** Recorded data follows **
(** *** The whole job *)
Definition is_running (st : run_status) : bool := match st with SRunning => true | _ => false end.

Record restore_run (snapshot : string) (manifest classes : list (string * string)) (held : bool)
    (st : run_status) (h : history) (s1 : state) (written ack : bool) (close : history) : Prop := {
  rr_closing : closing s1 close;
  rr_log : h = restore_end (pay s1) written ack (released s1) ++ close ++ log s1;
  rr_held : lock_held s1 = held;
  rr_first : last (log s1) = Some (EStatus st);
  rr_stopped : stopped s1 = is_running st;
  rr_body : Forall body_event (log s1);
  rr_ended : ended (is_running st) s1;
  rr_guarded : Forall not_overwrite (log s1) ∨
    guarded_restore E cfg id snapshot manifest classes (safety_id s1) (log s1) ∧ names_safety s1 }.

Lemma wp_restore_instance snapshot manifest classes s :
  log s = [] → overwrite_started s = false → db_started s = false →
  wp (restore_instance E cfg id snapshot manifest classes)
     (λ r s', r = Raise OtherError ∧ lock_held s' = lock_held s ∧ log s' = [] ∨
        r = Ok tt ∧ lock_held s' = false ∧
        ∃ st s1 written ack close, restore_run snapshot manifest classes (lock_held s) st (log s') s1 written ack close) s.
Proof.
  intros Hl Ho Hd. unfold restore_instance. apply wp_bind, wp_modify, wp_bind, wp_status; [|by left].
  intros st. apply wp_bind, wp_modify. fold (is_running st).
  set (s0 := set_stopped _ _).
  assert (H0 : log s0 = [EStatus st]) by (cbn; by rewrite Hl).
  assert (Hw : waiting (is_running st) s0) by (unfold waiting; rewrite H0; by split_and!).
  assert (Hk0 : lock_held s0 = lock_held s) by done. assert (Hs0 : stopped s0 = is_running st) by done.
  clearbody s0. apply wp_bind.
  eapply (wp_mono _ (λ r s1, (r = Ok tt ∧ body_step s0 s1) ∧ ended (is_running st) s1 ∧
    (Forall not_overwrite (log s1) ∨
     guarded_restore E cfg id snapshot manifest classes (safety_id s1) (log s1) ∧ names_safety s1))).
  { apply wp_conj; [apply wp_conj; [apply catch_handle_ok|apply body_restore_try]|]. apply wp_catch.
    eapply wp_mono.
    { apply wp_conj; [by apply (wp_body_ended snapshot manifest classes _ _ Hw); rewrite ?H0|].
      apply (wp_restore_body E cfg id snapshot manifest classes st); [done|]. rewrite Hs0. by destruct st. }
    intros [[]|e] s1 [He Hg]; [split; [done|naive_solver]|].
    apply wp_conj; [by apply handle_ended|]. apply wp_modify. cbn. destruct Hg as [?|[? _]]; [by left|by right]. }
  intros r s1 ([-> Hb] & He & Hg). eapply wp_mono; [apply wp_restore_finally|].
  intros r s2 (-> & Hk2 & written & ack & new & Hc & Hl2). right. split_and!; [done..|].
  destruct Hb as ((n & Hn & Fn) & Hk1 & Hs1). exists st, s1, written, ack, new. split; try done.
  - congruence.
  - by rewrite Hn, H0, last_snoc.
  - congruence.
  - rewrite Hn, H0. apply Forall_app. split; [done|]. by apply Forall_singleton.
Qed.

(** What a restore job must have done to the instance by the time it reports
    [p]; [run]: whether the instance was running when the job began. *)
Definition left_as (h : history) (run : bool) (p : payload) : Prop :=
  if p_success p
  then control h = (if p_already_running p then Some (ERestart true)
                    else if run then Some (EStop true) else None)
  else if existsb is_db_start h then ∃ ok, control h = Some (EStop ok)
  else if existsb is_overwriting h then control h = (if run then Some (EStop true) else None)
  else if run then ∃ ok, control h = Some (ERestart ok) else control h = None.

Lemma closing_control run s new : closing s new → ended run s → stopped s = run →
  left_as (new ++ log s) run (pay s).
Proof.
  intros Hc He Hs. unfold left_as. destruct Hc as [ok ? ? Hp|ok polls ? ? Hp F|Hn].
  - rewrite Hp. destruct He as [? ? ? Hov Hdb ?|? ? Hov Hdb ? ?|? ? Hov Hdb ?]; try congruence.
    cbn. rewrite Hdb, Hov. subst run. replace (stopped s) with true by congruence. by exists ok.
  - rewrite Hp. destruct He as [? ? ? Hov Hdb ?|? ? Hov Hdb ? ?|? ? Hov Hdb ?]; try congruence.
    rewrite <- app_assoc, control_skip, (existsb_skip is_db_start polls); [cbn; rewrite Hdb; by exists ok|..].
    all: eapply Forall_impl; [exact F|]; by intros [].
  - cbn. destruct He as [? ? Hp Hov Hdb Hc|? ? Hov Hdb Hp Hc|? Hdb' Hov Hdb Hp]; rewrite ?Hdb, ?Hov.
    + rewrite Hp. destruct Hn as [?|[[?|?] _]]; [congruence| |congruence].
      subst run. replace (stopped s) with false in * by congruence. auto.
    + destruct (p_success (pay s)); [|done]. by rewrite Hp.
    + destruct (p_success (pay s)); [by destruct Hp as [-> ?]|]. destruct Hn as [?|[_ ?]]; congruence.
Qed.

Lemma closing_events s new : closing s new → Forall body_event new ∧ Forall not_overwrite new.
Proof.
  destruct 1 as [ok|ok polls ? ? ? F|]; [by repeat constructor| |by repeat constructor].
  rewrite !Forall_app, !Forall_singleton. split_and!; try done; (eapply Forall_impl; [exact F|]).
  - by intros [].
  - apply benign_not_overwrite.
Qed.

Lemma restore_end_callback p q written ack ack' s h :
  Forall body_event h → ECallback q ack ∈ restore_end p written ack' (released s) ++ h → q = p.
Proof.
  intros F [H|H]%elem_of_app; [|rewrite Forall_forall in F; by apply F in H].
  unfold restore_end, released, reserves in H.
  destruct ack', (lock_held s), (_ && _); cbn in H;
    repeat (apply elem_of_cons in H as [H|H]; [congruence|]); by apply elem_of_nil in H.
Qed.

(** The history of a restore job, with the lock or without. *)
Lemma restore_job_run snapshot manifest classes s :
  log s = [] → overwrite_started s = false → db_started s = false →
  let s' := (_locked_job (restore_instance E cfg id snapshot manifest classes) s).2 in
  lock_held s' = false ∧
  (log s' = (if lock_held s then [ERelease] else []) ∨
   ∃ st s1 written ack close, restore_run snapshot manifest classes (lock_held s) st (log s') s1 written ack close).
Proof.
  intros Hl Ho Hd. cbn zeta.
  enough (wp (_locked_job (restore_instance E cfg id snapshot manifest classes)) (λ _ s', lock_held s' = false ∧
    (log s' = (if lock_held s then [ERelease] else []) ∨ ∃ st s1 written ack close,
      restore_run snapshot manifest classes (lock_held s) st (log s') s1 written ack close)) s) as H by exact H.
  apply wp_locked_job. eapply wp_mono; [by apply wp_restore_instance|].
  intros r s' [(-> & Hk & Hl')|(-> & Hk & Hr)].
  - rewrite Hk. split; intros Hh; rewrite Hh; cbn; rewrite Hl'; auto.
  - rewrite Hk. split; [done|]. auto.
Qed.


(** A restore job that was admitted holding the lock releases it exactly
    once. Unless docker refused the very first status request, everything it
    does to the instance comes first, then it persists its outcome, reserves the
    handoff exactly when the manager is going to chain a start (success, not
    already running), releases the lock and only then reports, once; the durable
    outcome is dropped only when the manager acknowledged it. *)
Theorem restore_job_trace snapshot manifest classes s :
  log s = [] → overwrite_started s = false → db_started s = false → lock_held s = true →
  let s' := (_locked_job (restore_instance E cfg id snapshot manifest classes) s).2 in
  lock_held s' = false ∧
  (log s' = [ERelease] ∨
   ∃ p written ack body, log s' = restore_end p written ack [ERelease] ++ body ∧ Forall body_event body).
Proof.
  intros Hl Ho Hd Hk. destruct (restore_job_run snapshot manifest classes s Hl Ho Hd) as [Hk' [Hr|Hr]];
    rewrite Hk in *; (split; [done|]); [by left|right].
  destruct Hr as (st & s1 & written & ack & close & [Hc Hh Hheld _ _ Hb _ _]).
  unfold released in Hh. rewrite Hheld in Hh. exists (pay s1), written, ack, (close ++ log s1).
  split; [done|]. apply Forall_app. by split; [apply (closing_events s1)|].
Qed.

(** A restore never leaves the instance in between. By the time it reports:
    after a success the last command on the instance is the [up] of the whole
    instance (databases restored, reported already running) or its entry stop
    (the manager starts it); after a failure it is a stop once a database was
    started, the entry stop once the data were touched, and otherwise an
    instance that was running has been brought [up] again. *)
Theorem restore_leaves_instance snapshot manifest classes s st p ack :
  log s = [] → overwrite_started s = false → db_started s = false →
  let h := log (_locked_job (restore_instance E cfg id snapshot manifest classes) s).2 in
  last h = Some (EStatus st) → ECallback p ack ∈ h → left_as h (is_running st) p.
Proof.
  intros Hl Ho Hd. cbn zeta. destruct (restore_job_run snapshot manifest classes s Hl Ho Hd) as [_ [->|Hr]].
  { destruct (lock_held s); [by intros [=]|done]. }
  destruct Hr as (st' & s1 & written & ack' & close & [Hc Hh _ Hfirst Hs1 Hb He _]). rewrite Hh. intros Hst Hin.
  apply restore_end_callback in Hin as ->; [|by apply Forall_app; split; [apply (closing_events s1)|]].
  assert (st' = st) as ->.
  { rewrite app_assoc, last_app, Hfirst in Hst. congruence. }
  pose proof (closing_control _ _ _ Hc He Hs1) as Hleft. revert Hleft. unfold left_as.
  set (e := restore_end _ _ _ _).
  assert (Fe : Forall (λ e, is_control e = false ∧ is_db_start e = false ∧ is_overwriting e = false) e).
  { unfold e, restore_end, released, reserves. destruct ack', (lock_held s1), (_ && _); by repeat constructor. }
  rewrite (control_skip e), (existsb_skip is_db_start e), (existsb_skip is_overwriting e); [done|..].
  all: eapply Forall_impl; [exact Fe|]; by intros ? (? & ? & ?).
Qed.
End ending.

(** *** The theorems on a concrete host *)
Definition demo_history : history :=
  log (_locked_job (restore_instance Demo.world Demo.config "i" "s0" Demo.manifest Demo.classes) Demo.admitted).2.


Lemma restore_job_trace_witness :
  lock_held (_locked_job (restore_instance Demo.world Demo.config "i" "s0" [] []) Demo.admitted).2 = false ∧
  ∃ p written ack body, log (_locked_job (restore_instance Demo.world Demo.config "i" "s0" [] []) Demo.admitted).2
    = restore_end p written ack [ERelease] ++ body ∧ Forall body_event body.
Proof.
  destruct (restore_job_trace Demo.world Demo.config "i" "s0" [] [] Demo.admitted) as [Hk [H|H]];
    [reflexivity..|by vm_compute in H|done].
Defined.

Definition demo_report : payload := Payload true "" None None [] (Some "snap-safety:i") true None.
** End of Recorded data **
# [Directions for this task]
Retype only the stretch of lines above starting at the one with "else if run then ∃" and stopping at the one with "cbn. rewrite Hdb, Hov.", exactly as written, with both kept.

# [Worked solution]
  else if run then ∃ ok, control h = Some (ERestart ok) else control h = None.

Lemma closing_control run s new : closing s new → ended run s → stopped s = run →
  left_as (new ++ log s) run (pay s).
Proof.
  intros Hc He Hs. unfold left_as. destruct Hc as [ok ? ? Hp|ok polls ? ? Hp F|Hn].
  - rewrite Hp. destruct He as [? ? ? Hov Hdb ?|? ? Hov Hdb ? ?|? ? Hov Hdb ?]; try congruence.
    cbn. rewrite Hdb, Hov. subst run. replace (stopped s) with true by congruence. by exists ok.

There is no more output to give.